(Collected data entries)
********************
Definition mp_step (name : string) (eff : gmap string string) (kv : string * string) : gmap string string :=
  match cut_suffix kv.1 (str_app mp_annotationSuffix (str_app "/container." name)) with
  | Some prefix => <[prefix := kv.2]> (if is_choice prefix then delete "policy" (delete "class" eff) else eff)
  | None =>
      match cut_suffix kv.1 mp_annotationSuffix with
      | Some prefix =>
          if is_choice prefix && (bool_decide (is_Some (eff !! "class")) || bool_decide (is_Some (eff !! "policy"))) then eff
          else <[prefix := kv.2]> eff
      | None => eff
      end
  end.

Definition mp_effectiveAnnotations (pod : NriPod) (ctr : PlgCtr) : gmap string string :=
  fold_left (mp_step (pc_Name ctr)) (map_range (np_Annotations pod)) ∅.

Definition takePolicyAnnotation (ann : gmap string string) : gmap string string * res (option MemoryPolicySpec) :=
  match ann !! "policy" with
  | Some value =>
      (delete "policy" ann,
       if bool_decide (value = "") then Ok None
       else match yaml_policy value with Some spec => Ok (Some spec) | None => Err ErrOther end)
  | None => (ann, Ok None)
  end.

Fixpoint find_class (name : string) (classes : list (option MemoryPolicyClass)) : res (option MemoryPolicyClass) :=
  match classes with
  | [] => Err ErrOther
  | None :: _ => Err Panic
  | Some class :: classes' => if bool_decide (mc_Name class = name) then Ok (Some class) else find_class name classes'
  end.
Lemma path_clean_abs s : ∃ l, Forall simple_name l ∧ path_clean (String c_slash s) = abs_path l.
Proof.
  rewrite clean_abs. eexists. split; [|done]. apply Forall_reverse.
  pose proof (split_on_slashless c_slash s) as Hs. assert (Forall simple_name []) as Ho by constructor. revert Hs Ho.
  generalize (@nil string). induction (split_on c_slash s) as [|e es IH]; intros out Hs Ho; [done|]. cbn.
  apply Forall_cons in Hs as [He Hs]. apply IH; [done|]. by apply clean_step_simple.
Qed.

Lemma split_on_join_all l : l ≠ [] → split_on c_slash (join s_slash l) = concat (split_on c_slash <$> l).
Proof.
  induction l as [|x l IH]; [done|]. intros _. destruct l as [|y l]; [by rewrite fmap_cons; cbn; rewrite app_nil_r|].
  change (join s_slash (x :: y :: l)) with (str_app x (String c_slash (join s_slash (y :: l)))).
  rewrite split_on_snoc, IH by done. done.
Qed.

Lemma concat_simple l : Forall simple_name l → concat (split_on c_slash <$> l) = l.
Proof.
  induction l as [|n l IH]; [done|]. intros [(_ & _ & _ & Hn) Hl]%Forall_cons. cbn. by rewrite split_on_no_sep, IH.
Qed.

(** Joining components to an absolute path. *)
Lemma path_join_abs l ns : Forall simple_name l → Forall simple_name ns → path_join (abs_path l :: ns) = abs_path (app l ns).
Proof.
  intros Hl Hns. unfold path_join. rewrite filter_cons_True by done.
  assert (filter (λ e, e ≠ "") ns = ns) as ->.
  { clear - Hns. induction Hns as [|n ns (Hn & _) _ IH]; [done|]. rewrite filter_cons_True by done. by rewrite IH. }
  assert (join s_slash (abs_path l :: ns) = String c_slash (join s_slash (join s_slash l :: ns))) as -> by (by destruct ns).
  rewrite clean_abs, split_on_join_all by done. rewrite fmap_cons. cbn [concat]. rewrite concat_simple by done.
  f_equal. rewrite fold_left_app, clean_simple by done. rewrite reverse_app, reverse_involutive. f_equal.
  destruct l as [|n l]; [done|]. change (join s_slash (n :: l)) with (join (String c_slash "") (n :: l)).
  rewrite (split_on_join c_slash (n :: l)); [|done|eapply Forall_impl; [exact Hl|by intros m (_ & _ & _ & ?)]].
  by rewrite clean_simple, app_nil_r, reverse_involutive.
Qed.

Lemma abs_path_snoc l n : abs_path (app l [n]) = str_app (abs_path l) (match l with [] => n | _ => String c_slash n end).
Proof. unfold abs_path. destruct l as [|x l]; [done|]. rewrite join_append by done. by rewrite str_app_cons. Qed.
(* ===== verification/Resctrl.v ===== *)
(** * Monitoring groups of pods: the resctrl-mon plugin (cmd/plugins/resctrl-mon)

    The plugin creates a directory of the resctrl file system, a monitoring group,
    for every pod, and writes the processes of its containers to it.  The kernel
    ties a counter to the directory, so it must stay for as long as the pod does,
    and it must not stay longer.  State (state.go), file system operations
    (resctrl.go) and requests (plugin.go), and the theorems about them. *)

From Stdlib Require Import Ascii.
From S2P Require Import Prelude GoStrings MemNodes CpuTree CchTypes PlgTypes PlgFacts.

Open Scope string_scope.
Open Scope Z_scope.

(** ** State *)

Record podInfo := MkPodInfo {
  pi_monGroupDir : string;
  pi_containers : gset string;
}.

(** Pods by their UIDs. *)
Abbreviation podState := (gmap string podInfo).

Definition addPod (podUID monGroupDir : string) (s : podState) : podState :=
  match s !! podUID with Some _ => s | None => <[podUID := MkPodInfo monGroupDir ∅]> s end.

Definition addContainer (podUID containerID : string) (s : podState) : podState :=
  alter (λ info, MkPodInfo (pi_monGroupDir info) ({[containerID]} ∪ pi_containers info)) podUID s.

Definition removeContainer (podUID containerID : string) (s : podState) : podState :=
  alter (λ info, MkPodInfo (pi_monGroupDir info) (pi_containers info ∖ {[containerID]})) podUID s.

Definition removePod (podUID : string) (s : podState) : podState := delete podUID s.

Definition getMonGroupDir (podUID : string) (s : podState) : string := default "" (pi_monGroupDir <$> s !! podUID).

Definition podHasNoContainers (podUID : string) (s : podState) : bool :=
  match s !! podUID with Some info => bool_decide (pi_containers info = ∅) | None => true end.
********************
TASK GOAL: Looking at the data above, say how many lines include the string "directory" and add nothing.

EXERCISE OUTPUT: 2